If I was agitated when I began to speak, I had become quite calm before I ended. He never withdrew his eye from me—he followed my motions, almost my breath—and when I moved my hands and clasped them together, as I did to support myself, his gaze turned to them—my hands were thin and worn, and very white—they looked like an invalid’s. Before I was aware, he bent over and kissed them, saying, “Poor Hester! poor Hester!” Ah, it was very hard for me to keep up to my resolution, reading his thoughts as I did with an instinctive certainty. He was not thinking of my unkind and bitter words—he was thinking only of me.

But when he spoke after this pause, I saw clearly enough that my words had not escaped him; he did not entreat any longer; he saw it was vain; but the kindness of his tone was undiminished. I fancied I could perceive the resolution he had taken now; that he had made up his mind not to strive with me, but to leave me to myself. I would rather he had persecuted me with the most violent and perpetual persecution; that I could have met with courage; but I knew what a longing, yearning, remorseful misery would come upon me when I was left to the sole company of my own heart.

“I will wait till you come to think of something else than justice,” he said kindly, but sadly. “To have my rights yielded to me only because they are rights, will never satisfy me, Hester. I warn you of this now; you are not doing justice. I know that you can have no doubt what are my feelings to you; you know what my love is, but not how much it can bear, and you treat me with cruel injustice, Hester. Enough of this. I will plead my own cause no more. I will leave everything to yourself. By-and-bye, I do not doubt you will see my rights in a different aspect; but I will not be content with my rights,” he continued, growing unconsciously vehement; “when you are willing to do me justice, I will still be dissatisfied. It is not justice I want from you, and the time of our reunion will never come till you reject justice as I do. I know that I am right.”

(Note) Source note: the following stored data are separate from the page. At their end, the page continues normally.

Definition GetEmptyEpochs : Go Client (list Z) :=
  wrapf "db: get empty epochs"
    (db_query (λ t, mapM_out (λ e, scan_uint64 (fst e))
      (filter (λ e, ep_blob_count (snd e) = 0 ∧ joined_blobs (fst e) (ep_network (snd e)) t = [])
         (epochs_ordered t)))).

(** [LEFT JOIN ... GROUP BY ... HAVING stored <> actual]. *)
Definition mismatches (stored : epoch_row → Z) (actual : list (string * blob_row) → Z) (t : tables)
    : list EpochCountMismatch :=
  filter (λ m, cm_Stored m ≠ cm_Actual m)
    ((λ e, mkEpochCountMismatch (fst e) (stored (snd e))
             (actual (joined_blobs (fst e) (ep_network (snd e)) t))) <$> epochs_ordered t).

Definition scan_mismatch (m : EpochCountMismatch) : outcome EpochCountMismatch :=
  n ← scan_uint64 (cm_Epoch m); Ok (mkEpochCountMismatch n (cm_Stored m) (cm_Actual m)).

Definition GetBlobCountMismatches : Go Client (list EpochCountMismatch) :=
  wrapf "db: get blob_count mismatches"
    (db_query (λ t, mapM_out scan_mismatch
      (mismatches ep_blob_count (λ bs, Z.of_nat (length bs)) t))).

Definition GetSizeMismatches : Go Client (list EpochCountMismatch) :=
  wrapf "db: get size mismatches"
    (db_query (λ t, mapM_out scan_mismatch
      (mismatches ep_size_bytes (λ bs, sum_Z (bl_size_bytes ∘ snd <$> bs)) t))).

(** [GROUP BY epoch ... ORDER BY epoch] of a selection of blobs. *)
Definition grouped_by_epoch (bs : list (string * blob_row)) : list (Z * list (string * blob_row)) :=
  sort_Slice (by_key fst Z.ltb) (map_range (group_by (bl_epoch ∘ snd) bs)).

Definition scanEpochAnomalies (gs : list (Z * list (string * blob_row))) : outcome (list EpochAnomaly) :=
  mapM_out (λ g, n ← scan_uint64 (fst g); Ok (mkEpochAnomaly n (Z.of_nat (length (snd g))))) gs.

Definition epoch_network (epoch : Z) (t : tables) : option string :=
  ep_network <$> ipld_epochs t !! epoch.

Definition GetNetworkMismatches : Go Client (list EpochAnomaly) :=
  wrapf "db: get network mismatches"
    (db_query (λ t, scanEpochAnomalies (grouped_by_epoch (filter (λ b,
      epoch_network (bl_epoch (snd b)) t = Some network ∧ bl_network (snd b) ≠ network)
        (map_range (ipld_blobs t)))))).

“It will never come,” said I, under my breath.

“The most wretched criminal has hope, Hester,” he said, rising with impatience which he could not control, and coming to the window, “and I am not so much wiser than my kind as to be able to live without it. I have read of humility and patience, I grant you, and these are difficult qualities; but I will quarrel no more on my own account, and it is hard to maintain a feud on one side only, Hester? Will you permit me to live near you, since you insist on leaving me? Will you let me see you now and then? will you let me be near at hand, if by any chance you should relent and wish for me? In your present circumstances, this is no great boon to yield to your husband, Hester?”

“What end would it answer?” I said, though my heart leaped with a strange mixture of joy and pain at his words; “I am sure we are better quite apart.”